This will be a generative writing workshop for writers of all levels in which we will write every day, using both the glorious Sonoran landscape and our vast memory banks (and the unlikely intersections between them) to open our hearts and allow us to write and write and write.
In this workshop in which we focus on all the ways the sensory details that surround us—the sights, sounds, smells, tastes, and textures—can give us access to that much more elusive interior landscape we are always trying to access when we write. If we write those details all the way down to the bone. If we sit in the dark with them and let them distill up from the swamps of memory. We will focus on what I believe to be the real artistry of prose writing: the way we dip our ladles into the bottomless pot of metaphor soup of our lived and witnessed experience and pull out what we need; the way we pick up hunks of the physical world and bring them back to the page, translated into language.
We will be aiming for work in which the language is always working in at least two ways at once, where metaphors dance between meanings like beads of water on a too hot grill. We will work toward demystifying some of the essential components of prose writing (image, metaphor, structure, dialogue, character, scene, among others) and turning them into comprehensible tools that are at our disposal. We will all, no doubt, be humbled in the face of languages unlimited possibility as well as its limitation. At the same time we will honor (and hope for) the inexplicable flights of creativity (and madness?) that take a good story and make it great.

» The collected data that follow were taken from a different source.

Lemma update_keeps_history (env : Env) (self : DPPService.t)
    (dpp_id : string) (updated_data : pydict) (w : World) :
  keeps_history w (exec (update_dpp_metadata env self dpp_id updated_data) w).
Proof.
  destruct (update_dpp_metadata_cases env self dpp_id updated_data w)
    as [Hprod H].
  destruct (find (fun d => DigitalProductPassport.id d =? dpp_id) (passports w))
    as [dpp|] eqn:Hfind.
  2:{ destruct H as [_ [Hrows Htrace]].
      apply (keeps_history_intro _ _ [] []);
        rewrite ?app_nil_r; try assumption; reflexivity. }
  cbv zeta in H.
  destruct (IPFSService.client (DPPService.ipfs_service self)).
  2:{ destruct H as [_ [Hrows Htrace]].
      apply (keeps_history_intro _ _ [] []);
        rewrite ?app_nil_r; try assumption; reflexivity. }
  destruct (add_json env _) as [cid|e].
  2:{ destruct H as [_ [Hrows Htrace]].
      eapply (keeps_history_intro _ _ []);
        [exact Hprod | now rewrite app_nil_r | exact Htrace | reflexivity]. }
  match type of H with
  | match db_update ?r ?rows with _ => _ end =>
      destruct (db_update r rows) as [rows'|e] eqn:Hupd
  end.
  2:{ destruct H as [_ [Hrows Htrace]].
      eapply (keeps_history_intro _ _ []);
        [exact Hprod | now rewrite app_nil_r | exact Htrace | reflexivity]. }
  destruct H as [_ [Hrows Htrace]].
  split; [exact Hprod|]. split.
  - exists []. rewrite app_nil_r, Hrows. unfold db_update in Hupd.
    destruct (unique_columns_free _ _); [|discriminate Hupd].
    injection Hupd as <-. rewrite map_map. apply map_ext. intros o.
    destruct (String.eqb_spec (DigitalProductPassport.id o)
                (DigitalProductPassport.id dpp)) as [E|E];
      [symmetry; exact E | reflexivity].
  - eexists. split; [exact Htrace | reflexivity].
Qed.

Lemma run_keeps_history (env : Env) (self : DPPService.t) (op : operation)
    (w : World) :
  keeps_history w (run env self op w).
Proof.
  destruct op as [pid ev | dpp_id | dpp_id | dpp_id patch]; simpl.
  - apply create_keeps_history.
  - apply verify_keeps_history.
  - rewrite get_dpp_public_data_exec. apply verify_keeps_history.
  - apply update_keeps_history.
Qed.

(** X25.  What no operation does: over every sequence of creations,
    verifications, public-data reads and updates, whatever the external
    systems answer to each, the products table is unchanged, no passport is
    deleted or given another identifier (the identifiers of the rows are
    those from before, in the same order, followed by the new ones), and the
    trace of external calls only grows, by calls none of which unpins
    content. *)
Theorem operations_keep_history (self : DPPService.t)
    (steps : list (Env * operation)) (w : World) :
  let w' := run_all self steps w in
  products w' = products w /\
  (exists new,
      map DigitalProductPassport.id (passports w') =
      (map DigitalProductPassport.id (passports w) ++ new)%list) /\
  (exists evs,
      trace w' = (trace w ++ evs)%list /\
      forallb (fun e => negb (is_unpin_event e)) evs = true).
Proof.
  cbv zeta. change (keeps_history w (run_all self steps w)).
  unfold run_all. revert w.
  induction steps as [|[env op] steps IH]; intros w; simpl.
  - apply keeps_history_refl.
  - eapply keeps_history_trans; [apply run_keeps_history | apply IH].
Qed.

We will be surrounded by the beauty of the Sonoran desert for inspiration, and Pam will take us through a number of assignments and exercises designed to stretch your writing muscles in many different ways. You will leave with some really good starts and maybe a piece or two you have seen through to completion. Prior to the class, I will ask you to read What You Have Heard Is True, by Carolyn Forché and There, There, by Tommy Orange. If you don't have time in your busy lives to read these, you can take the class anyway, it is just nice if we have a common couple of books to refer to. Please come armed with pen and paper, your vast memory banks, your active and engaged senses, and all the things you don’t even know you know.